Input -
Lemma status_archive runID (d : DB) info :
  status_of runID d = Some info → ai_Available info = true → ai_Current info = true →
  ∃ row, run_log_archives (logs d) !! runID = Some row ∧ av_chunk_count row = Z.of_nat (length (run_rows runID (log_chunks d))) ∧
    ai_ObjectKey info = av_object_key row ∧ ai_SHA256 info = av_sha256 row.
Proof.
  unfold status_of. destruct (task_runs d !! runID); [|done]. destruct (run_log_archives (logs d) !! runID) as [row|]; intros [= <-]; [|done].
  intros _ (_ & Hn)%andb_true_iff. exists row. split_and!; [done|lia|done..].
Qed.

Lemma validStream_text stream : validStream stream = true → ValidString stream = true.
Proof. intros Hs%bool_decide_eq_true. repeat (apply elem_of_cons in Hs as [->|Hs]; [reflexivity|]). by apply elem_of_nil in Hs. Qed.

Lemma entries_valid runID (d : DB) : logs_ok d → Forall entry_text (log_entries runID d).
Proof.
  intros Hok. unfold log_entries, loaded_chunks. apply Forall_forall. intros e He.
  apply list_elem_of_fmap in He as (chunk & -> & He). apply list_elem_of_fmap in He as (l & -> & He). apply elem_of_stable_sort, list_elem_of_filter in He as [_ He].
  destruct (lo_rows _ Hok _ He) as (Hs & Ht & _ & Hid). apply andb_true_iff in Ht as [Ht _]. apply andb_true_iff in Hid as [Hid _].
  split_and!; [exact Hid| |exact Ht]. unfold entry_of. simpl. by apply validStream_text.
Qed.

(** C27: A log archive that is downloaded after any such interleaving is the complete log
    of the run as it stands at the download: it decompresses to the entries of all the
    chunks stored for the run, unless two byte strings with the same SHA-256 digest are
    exhibited. *)
Theorem download_complete acts runID (c : C) :
  leaves_logs acts → holds c →
  wp (archiving [] acts ;;! download_archive runID) c (λ r c', ∀ body, r = Ok body →
    decompress body = Some (log_entries runID (part c')) ∨
    ∃ bytes, compress (log_entries runID (part c')) = Some bytes ∧ body ≠ bytes ∧ digest_hex body = digest_hex bytes).
Proof.
  intros Hl Hc. apply wp_bind. eapply wp_mono; [by apply archiving_step|]. intros r c1 (-> & _ & _ & (Ha & _ & Hok)%(λ f, f Hc)).
  apply wp_bind. unfold archiveInfo. destruct (parse_uuid runID) as [id|]; [|by apply wp_throw]. apply wp_bind, wp_pool_query; [done|]. destruct (status_of runID (part c1)) as [info|] eqn:Es; [|by apply wp_throw]. apply wp_ret.
  destruct (ai_Available info) eqn:Ea; [|by apply wp_throw]. destruct (ai_Current info) eqn:Ecur; [|by apply wp_throw].
  unfold Open. simpl. destruct (negb _); [by apply wp_throw|]. apply wp_bind, wp_observe; [done|]. destruct (_ !! ai_ObjectKey info) as [object|] eqn:Eo; [|by apply wp_throw].
  apply wp_bind, wp_observe; [done|]. rewrite Eo. apply wp_ret. intros body [= <-].
  destruct (status_archive _ _ _ Es Ea Ecur) as (row & Hrow & Hn & Hkey & _). destruct (Ha _ _ Hrow) as [(rows & Hr & Harch) (object' & Ho' & Hd)].
  rewrite Hkey, Ho' in Eo. injection Eo as ->. destruct (archive_of_current _ _ _ _ Hr Harch Hn) as (bytes & Hb & Hsha & _). fold (log_entries runID (part c1)) in Hb.
  destruct (decide (ob_body object = bytes)) as [->|Hne]; [left|right; exists bytes; rewrite Hd, Hsha; done].
  eapply decompress_compress; [exact Hb|by apply entries_valid].
Qed.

Exercise objective -
Every entry is to be repeated precisely as it stands.

Solution below -
Lemma status_archive runID (d : DB) info :
  status_of runID d = Some info → ai_Available info = true → ai_Current info = true →
  ∃ row, run_log_archives (logs d) !! runID = Some row ∧ av_chunk_count row = Z.of_nat (length (run_rows runID (log_chunks d))) ∧
    ai_ObjectKey info = av_object_key row ∧ ai_SHA256 info = av_sha256 row.
Proof.
  unfold status_of. destruct (task_runs d !! runID); [|done]. destruct (run_log_archives (logs d) !! runID) as [row|]; intros [= <-]; [|done].
  intros _ (_ & Hn)%andb_true_iff. exists row. split_and!; [done|lia|done..].
Qed.

Lemma validStream_text stream : validStream stream = true → ValidString stream = true.
Proof. intros Hs%bool_decide_eq_true. repeat (apply elem_of_cons in Hs as [->|Hs]; [reflexivity|]). by apply elem_of_nil in Hs. Qed.

Lemma entries_valid runID (d : DB) : logs_ok d → Forall entry_text (log_entries runID d).
Proof.
  intros Hok. unfold log_entries, loaded_chunks. apply Forall_forall. intros e He.
  apply list_elem_of_fmap in He as (chunk & -> & He). apply list_elem_of_fmap in He as (l & -> & He). apply elem_of_stable_sort, list_elem_of_filter in He as [_ He].
  destruct (lo_rows _ Hok _ He) as (Hs & Ht & _ & Hid). apply andb_true_iff in Ht as [Ht _]. apply andb_true_iff in Hid as [Hid _].
  split_and!; [exact Hid| |exact Ht]. unfold entry_of. simpl. by apply validStream_text.
Qed.

(** C27: A log archive that is downloaded after any such interleaving is the complete log
    of the run as it stands at the download: it decompresses to the entries of all the
    chunks stored for the run, unless two byte strings with the same SHA-256 digest are
    exhibited. *)
Theorem download_complete acts runID (c : C) :
  leaves_logs acts → holds c →
  wp (archiving [] acts ;;! download_archive runID) c (λ r c', ∀ body, r = Ok body →
    decompress body = Some (log_entries runID (part c')) ∨
    ∃ bytes, compress (log_entries runID (part c')) = Some bytes ∧ body ≠ bytes ∧ digest_hex body = digest_hex bytes).
Proof.
  intros Hl Hc. apply wp_bind. eapply wp_mono; [by apply archiving_step|]. intros r c1 (-> & _ & _ & (Ha & _ & Hok)%(λ f, f Hc)).
  apply wp_bind. unfold archiveInfo. destruct (parse_uuid runID) as [id|]; [|by apply wp_throw]. apply wp_bind, wp_pool_query; [done|]. destruct (status_of runID (part c1)) as [info|] eqn:Es; [|by apply wp_throw]. apply wp_ret.
  destruct (ai_Available info) eqn:Ea; [|by apply wp_throw]. destruct (ai_Current info) eqn:Ecur; [|by apply wp_throw].
  unfold Open. simpl. destruct (negb _); [by apply wp_throw|]. apply wp_bind, wp_observe; [done|]. destruct (_ !! ai_ObjectKey info) as [object|] eqn:Eo; [|by apply wp_throw].
  apply wp_bind, wp_observe; [done|]. rewrite Eo. apply wp_ret. intros body [= <-].
  destruct (status_archive _ _ _ Es Ea Ecur) as (row & Hrow & Hn & Hkey & _). destruct (Ha _ _ Hrow) as [(rows & Hr & Harch) (object' & Ho' & Hd)].
  rewrite Hkey, Ho' in Eo. injection Eo as ->. destruct (archive_of_current _ _ _ _ Hr Harch Hn) as (bytes & Hb & Hsha & _). fold (log_entries runID (part c1)) in Hb.
  destruct (decide (ob_body object = bytes)) as [->|Hne]; [left|right; exists bytes; rewrite Hd, Hsha; done].
  eapply decompress_compress; [exact Hb|by apply entries_valid].
Qed.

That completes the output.